**Work instructions:** Check the entries below and say how many lines include the word "repair". No other text is wanted.

**Data supplied:**

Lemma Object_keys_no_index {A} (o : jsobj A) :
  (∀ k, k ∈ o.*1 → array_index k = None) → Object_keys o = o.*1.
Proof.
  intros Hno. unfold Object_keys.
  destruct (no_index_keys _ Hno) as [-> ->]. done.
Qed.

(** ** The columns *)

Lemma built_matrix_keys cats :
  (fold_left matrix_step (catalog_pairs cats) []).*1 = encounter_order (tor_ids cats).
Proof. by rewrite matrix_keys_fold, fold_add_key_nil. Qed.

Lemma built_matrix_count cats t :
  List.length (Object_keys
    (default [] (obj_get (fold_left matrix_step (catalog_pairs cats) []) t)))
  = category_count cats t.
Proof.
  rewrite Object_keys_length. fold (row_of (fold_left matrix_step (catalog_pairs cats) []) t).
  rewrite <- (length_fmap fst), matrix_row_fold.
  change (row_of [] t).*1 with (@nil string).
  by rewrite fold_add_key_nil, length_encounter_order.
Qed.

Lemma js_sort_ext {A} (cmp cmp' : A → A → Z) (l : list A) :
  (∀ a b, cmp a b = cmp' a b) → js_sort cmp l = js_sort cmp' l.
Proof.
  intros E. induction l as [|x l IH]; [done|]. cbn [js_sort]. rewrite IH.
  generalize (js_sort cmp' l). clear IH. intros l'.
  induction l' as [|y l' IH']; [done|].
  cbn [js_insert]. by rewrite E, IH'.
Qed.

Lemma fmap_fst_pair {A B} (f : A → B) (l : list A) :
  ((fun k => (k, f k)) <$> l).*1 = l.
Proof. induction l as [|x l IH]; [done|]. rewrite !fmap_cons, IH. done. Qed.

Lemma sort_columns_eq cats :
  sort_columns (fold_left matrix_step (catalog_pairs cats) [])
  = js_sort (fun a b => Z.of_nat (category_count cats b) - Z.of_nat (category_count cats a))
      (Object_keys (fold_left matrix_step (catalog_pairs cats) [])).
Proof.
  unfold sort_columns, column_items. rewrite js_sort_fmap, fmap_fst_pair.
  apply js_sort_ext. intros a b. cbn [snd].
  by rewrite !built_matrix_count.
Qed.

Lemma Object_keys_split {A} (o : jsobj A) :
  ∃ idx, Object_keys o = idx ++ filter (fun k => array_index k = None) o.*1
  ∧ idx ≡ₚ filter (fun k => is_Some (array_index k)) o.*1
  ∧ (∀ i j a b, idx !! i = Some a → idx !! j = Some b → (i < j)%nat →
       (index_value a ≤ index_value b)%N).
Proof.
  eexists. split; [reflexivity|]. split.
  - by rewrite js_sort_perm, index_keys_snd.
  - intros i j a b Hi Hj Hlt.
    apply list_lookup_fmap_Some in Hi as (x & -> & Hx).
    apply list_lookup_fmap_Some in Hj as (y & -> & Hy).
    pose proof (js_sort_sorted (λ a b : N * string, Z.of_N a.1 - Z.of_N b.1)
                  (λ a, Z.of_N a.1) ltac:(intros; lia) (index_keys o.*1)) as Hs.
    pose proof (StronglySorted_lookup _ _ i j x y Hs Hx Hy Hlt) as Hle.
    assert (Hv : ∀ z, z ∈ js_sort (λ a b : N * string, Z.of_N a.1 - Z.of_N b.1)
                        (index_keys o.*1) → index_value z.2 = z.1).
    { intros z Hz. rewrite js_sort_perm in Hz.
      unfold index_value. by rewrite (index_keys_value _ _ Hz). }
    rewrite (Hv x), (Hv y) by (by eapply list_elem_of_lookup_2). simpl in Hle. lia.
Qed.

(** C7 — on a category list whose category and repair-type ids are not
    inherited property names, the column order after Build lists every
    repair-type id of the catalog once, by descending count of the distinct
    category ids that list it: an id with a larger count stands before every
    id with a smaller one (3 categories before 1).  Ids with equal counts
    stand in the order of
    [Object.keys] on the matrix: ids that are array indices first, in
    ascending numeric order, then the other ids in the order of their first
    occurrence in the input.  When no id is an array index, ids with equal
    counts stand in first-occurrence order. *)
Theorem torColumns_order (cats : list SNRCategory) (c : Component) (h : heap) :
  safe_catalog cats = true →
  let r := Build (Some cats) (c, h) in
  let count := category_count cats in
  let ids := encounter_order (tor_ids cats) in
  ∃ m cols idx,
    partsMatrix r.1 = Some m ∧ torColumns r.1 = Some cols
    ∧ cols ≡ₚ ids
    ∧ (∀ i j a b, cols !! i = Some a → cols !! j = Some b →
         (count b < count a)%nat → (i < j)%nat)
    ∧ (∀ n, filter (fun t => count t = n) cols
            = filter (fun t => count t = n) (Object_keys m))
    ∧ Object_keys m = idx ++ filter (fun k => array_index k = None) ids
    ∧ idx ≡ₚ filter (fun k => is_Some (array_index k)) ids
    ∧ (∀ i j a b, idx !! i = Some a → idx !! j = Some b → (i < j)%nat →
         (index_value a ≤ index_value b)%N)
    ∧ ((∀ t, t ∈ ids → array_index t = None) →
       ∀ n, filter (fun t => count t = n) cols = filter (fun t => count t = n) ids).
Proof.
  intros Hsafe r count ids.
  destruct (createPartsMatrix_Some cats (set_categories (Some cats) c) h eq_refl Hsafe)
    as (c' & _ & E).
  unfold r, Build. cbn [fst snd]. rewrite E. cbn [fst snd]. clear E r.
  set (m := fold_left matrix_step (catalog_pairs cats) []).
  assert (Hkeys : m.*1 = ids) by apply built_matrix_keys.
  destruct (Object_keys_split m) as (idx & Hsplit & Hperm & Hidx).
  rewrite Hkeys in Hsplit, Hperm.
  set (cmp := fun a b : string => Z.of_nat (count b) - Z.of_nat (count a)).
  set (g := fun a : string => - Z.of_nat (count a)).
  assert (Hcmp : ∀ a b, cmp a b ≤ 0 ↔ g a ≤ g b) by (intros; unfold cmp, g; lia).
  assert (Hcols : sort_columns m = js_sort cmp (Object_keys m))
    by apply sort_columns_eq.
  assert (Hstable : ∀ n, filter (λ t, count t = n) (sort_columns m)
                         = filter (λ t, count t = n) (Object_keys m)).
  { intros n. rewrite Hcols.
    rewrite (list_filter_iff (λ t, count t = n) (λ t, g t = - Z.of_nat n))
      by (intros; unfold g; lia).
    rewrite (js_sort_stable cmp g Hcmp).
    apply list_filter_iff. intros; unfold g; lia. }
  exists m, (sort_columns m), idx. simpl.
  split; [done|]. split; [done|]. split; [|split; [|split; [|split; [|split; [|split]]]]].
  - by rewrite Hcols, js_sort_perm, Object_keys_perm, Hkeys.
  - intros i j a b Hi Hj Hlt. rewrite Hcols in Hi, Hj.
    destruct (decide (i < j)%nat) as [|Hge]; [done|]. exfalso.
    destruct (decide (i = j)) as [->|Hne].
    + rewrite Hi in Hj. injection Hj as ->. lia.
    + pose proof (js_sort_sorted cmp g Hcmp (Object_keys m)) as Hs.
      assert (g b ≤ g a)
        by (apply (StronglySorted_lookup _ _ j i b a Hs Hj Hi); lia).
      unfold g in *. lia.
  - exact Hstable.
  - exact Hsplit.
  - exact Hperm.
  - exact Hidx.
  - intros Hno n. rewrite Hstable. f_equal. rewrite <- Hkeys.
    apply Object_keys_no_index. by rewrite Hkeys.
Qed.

* * *

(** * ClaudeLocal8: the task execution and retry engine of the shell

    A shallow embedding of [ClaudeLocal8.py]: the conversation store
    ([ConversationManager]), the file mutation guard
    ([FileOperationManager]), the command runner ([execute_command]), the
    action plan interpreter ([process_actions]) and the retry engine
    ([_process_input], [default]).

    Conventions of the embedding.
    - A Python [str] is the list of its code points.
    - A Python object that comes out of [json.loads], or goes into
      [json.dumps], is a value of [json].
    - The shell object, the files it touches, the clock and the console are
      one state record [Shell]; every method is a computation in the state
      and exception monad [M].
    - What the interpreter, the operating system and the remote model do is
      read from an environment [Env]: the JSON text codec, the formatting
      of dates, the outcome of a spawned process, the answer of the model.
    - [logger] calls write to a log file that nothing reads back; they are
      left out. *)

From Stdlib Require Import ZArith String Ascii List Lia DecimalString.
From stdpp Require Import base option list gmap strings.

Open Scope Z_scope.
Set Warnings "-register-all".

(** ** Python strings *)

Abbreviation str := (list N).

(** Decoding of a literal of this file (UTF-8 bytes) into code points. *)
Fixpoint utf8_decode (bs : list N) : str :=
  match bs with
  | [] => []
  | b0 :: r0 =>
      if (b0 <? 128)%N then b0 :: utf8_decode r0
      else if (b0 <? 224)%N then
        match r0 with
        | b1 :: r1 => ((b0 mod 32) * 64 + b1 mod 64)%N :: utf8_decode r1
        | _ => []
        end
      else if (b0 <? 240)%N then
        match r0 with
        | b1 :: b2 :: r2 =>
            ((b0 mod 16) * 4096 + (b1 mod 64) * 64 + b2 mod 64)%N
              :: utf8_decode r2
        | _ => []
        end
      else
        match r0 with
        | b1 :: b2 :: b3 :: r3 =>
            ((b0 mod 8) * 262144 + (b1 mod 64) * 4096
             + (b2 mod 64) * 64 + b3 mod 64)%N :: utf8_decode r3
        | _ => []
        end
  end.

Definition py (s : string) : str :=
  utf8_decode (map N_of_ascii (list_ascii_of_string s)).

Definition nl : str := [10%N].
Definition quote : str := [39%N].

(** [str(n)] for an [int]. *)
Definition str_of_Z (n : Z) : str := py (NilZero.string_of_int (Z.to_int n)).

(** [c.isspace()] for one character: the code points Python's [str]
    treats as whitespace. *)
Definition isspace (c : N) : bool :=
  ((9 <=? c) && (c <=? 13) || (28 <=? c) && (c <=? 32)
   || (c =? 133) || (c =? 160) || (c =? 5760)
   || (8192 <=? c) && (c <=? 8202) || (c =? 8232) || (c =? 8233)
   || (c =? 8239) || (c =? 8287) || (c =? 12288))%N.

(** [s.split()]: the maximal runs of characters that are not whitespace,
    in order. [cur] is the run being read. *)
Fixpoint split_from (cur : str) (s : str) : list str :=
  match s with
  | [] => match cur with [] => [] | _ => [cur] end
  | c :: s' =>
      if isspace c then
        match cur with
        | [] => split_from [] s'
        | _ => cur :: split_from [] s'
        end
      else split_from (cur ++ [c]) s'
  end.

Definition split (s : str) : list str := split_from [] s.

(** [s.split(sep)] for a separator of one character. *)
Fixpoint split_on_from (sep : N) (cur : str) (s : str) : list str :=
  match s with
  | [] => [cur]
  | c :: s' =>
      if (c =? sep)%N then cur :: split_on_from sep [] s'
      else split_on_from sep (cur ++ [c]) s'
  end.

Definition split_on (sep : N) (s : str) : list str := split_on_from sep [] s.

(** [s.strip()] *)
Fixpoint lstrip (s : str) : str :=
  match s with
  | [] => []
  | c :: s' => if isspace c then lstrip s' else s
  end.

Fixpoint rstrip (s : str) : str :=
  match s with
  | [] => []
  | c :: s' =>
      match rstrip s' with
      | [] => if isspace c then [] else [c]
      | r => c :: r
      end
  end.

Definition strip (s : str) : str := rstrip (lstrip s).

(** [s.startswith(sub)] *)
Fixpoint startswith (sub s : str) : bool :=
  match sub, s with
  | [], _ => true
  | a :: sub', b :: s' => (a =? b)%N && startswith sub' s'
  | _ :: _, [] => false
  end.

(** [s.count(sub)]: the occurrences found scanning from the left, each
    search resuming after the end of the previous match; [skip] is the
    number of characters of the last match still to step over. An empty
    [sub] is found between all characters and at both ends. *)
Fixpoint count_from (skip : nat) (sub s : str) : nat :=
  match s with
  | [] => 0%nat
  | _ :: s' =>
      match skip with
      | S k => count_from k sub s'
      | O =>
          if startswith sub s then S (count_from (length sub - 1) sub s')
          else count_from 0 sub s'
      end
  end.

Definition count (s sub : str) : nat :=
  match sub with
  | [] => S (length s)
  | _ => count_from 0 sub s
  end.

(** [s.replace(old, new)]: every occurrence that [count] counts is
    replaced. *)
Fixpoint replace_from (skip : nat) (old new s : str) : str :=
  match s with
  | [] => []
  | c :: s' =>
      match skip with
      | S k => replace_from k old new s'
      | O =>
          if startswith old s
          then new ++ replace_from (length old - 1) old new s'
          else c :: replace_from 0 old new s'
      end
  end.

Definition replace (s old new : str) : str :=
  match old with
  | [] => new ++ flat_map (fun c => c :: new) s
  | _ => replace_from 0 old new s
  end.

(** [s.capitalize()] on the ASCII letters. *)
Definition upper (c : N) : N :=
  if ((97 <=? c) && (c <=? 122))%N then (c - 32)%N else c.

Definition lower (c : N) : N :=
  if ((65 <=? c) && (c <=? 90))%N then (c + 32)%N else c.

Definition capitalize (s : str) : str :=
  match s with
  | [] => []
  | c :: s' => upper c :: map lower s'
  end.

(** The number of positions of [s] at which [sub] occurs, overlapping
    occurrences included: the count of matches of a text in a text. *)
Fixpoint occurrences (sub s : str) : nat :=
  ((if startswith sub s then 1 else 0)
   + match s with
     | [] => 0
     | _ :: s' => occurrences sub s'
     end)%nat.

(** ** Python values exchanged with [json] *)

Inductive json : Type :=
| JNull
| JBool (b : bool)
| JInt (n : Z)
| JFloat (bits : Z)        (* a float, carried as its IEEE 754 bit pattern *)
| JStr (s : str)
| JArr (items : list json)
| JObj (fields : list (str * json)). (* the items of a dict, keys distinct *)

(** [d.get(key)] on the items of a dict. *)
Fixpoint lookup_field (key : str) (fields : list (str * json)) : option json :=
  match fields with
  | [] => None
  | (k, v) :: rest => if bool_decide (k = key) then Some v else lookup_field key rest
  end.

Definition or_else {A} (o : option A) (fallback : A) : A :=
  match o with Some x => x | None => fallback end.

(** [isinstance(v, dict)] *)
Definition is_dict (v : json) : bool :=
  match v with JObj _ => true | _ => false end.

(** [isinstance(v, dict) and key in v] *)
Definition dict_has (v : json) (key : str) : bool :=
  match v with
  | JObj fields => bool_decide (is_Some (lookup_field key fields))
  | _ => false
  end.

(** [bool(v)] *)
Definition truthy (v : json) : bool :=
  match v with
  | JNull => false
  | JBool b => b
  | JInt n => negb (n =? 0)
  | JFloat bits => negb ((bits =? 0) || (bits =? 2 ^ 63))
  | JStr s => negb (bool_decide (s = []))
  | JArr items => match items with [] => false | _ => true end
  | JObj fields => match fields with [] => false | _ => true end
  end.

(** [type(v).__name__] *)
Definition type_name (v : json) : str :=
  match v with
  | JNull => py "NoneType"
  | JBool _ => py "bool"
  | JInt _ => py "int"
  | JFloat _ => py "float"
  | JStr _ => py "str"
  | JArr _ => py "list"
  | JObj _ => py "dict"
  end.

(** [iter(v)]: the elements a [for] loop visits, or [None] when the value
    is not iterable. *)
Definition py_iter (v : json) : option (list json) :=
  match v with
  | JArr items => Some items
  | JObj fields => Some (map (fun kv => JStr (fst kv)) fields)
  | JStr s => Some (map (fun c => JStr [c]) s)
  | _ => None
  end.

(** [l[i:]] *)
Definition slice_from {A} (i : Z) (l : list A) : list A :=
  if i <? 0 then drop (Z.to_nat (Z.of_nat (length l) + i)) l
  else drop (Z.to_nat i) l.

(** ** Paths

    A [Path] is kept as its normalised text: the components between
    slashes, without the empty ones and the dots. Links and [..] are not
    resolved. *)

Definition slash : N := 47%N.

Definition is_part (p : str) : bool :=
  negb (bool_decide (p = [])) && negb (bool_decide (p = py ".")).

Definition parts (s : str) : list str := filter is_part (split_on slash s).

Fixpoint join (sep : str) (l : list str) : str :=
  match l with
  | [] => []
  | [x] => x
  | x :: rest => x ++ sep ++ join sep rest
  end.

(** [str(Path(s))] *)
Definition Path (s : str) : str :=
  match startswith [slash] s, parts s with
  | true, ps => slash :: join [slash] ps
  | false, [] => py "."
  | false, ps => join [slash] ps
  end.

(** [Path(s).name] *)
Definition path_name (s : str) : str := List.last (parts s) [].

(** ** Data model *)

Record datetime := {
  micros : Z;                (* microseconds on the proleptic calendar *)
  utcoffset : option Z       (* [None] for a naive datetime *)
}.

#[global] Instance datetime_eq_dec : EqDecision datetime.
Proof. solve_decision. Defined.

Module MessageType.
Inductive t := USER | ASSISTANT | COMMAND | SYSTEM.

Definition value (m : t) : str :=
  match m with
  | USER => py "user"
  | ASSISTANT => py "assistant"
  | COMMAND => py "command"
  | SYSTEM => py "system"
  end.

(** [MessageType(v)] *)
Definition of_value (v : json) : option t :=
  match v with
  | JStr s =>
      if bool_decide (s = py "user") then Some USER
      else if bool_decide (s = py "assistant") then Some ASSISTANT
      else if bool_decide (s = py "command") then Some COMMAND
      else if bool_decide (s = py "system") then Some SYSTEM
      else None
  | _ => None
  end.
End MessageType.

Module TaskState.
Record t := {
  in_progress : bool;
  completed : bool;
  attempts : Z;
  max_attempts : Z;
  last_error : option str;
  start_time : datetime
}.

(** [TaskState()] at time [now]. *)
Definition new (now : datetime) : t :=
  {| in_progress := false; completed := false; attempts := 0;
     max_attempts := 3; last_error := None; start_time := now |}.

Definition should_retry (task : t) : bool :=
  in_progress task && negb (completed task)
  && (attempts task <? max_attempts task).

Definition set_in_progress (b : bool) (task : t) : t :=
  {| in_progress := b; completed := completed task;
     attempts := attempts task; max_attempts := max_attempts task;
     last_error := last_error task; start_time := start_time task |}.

**Task answer:** 2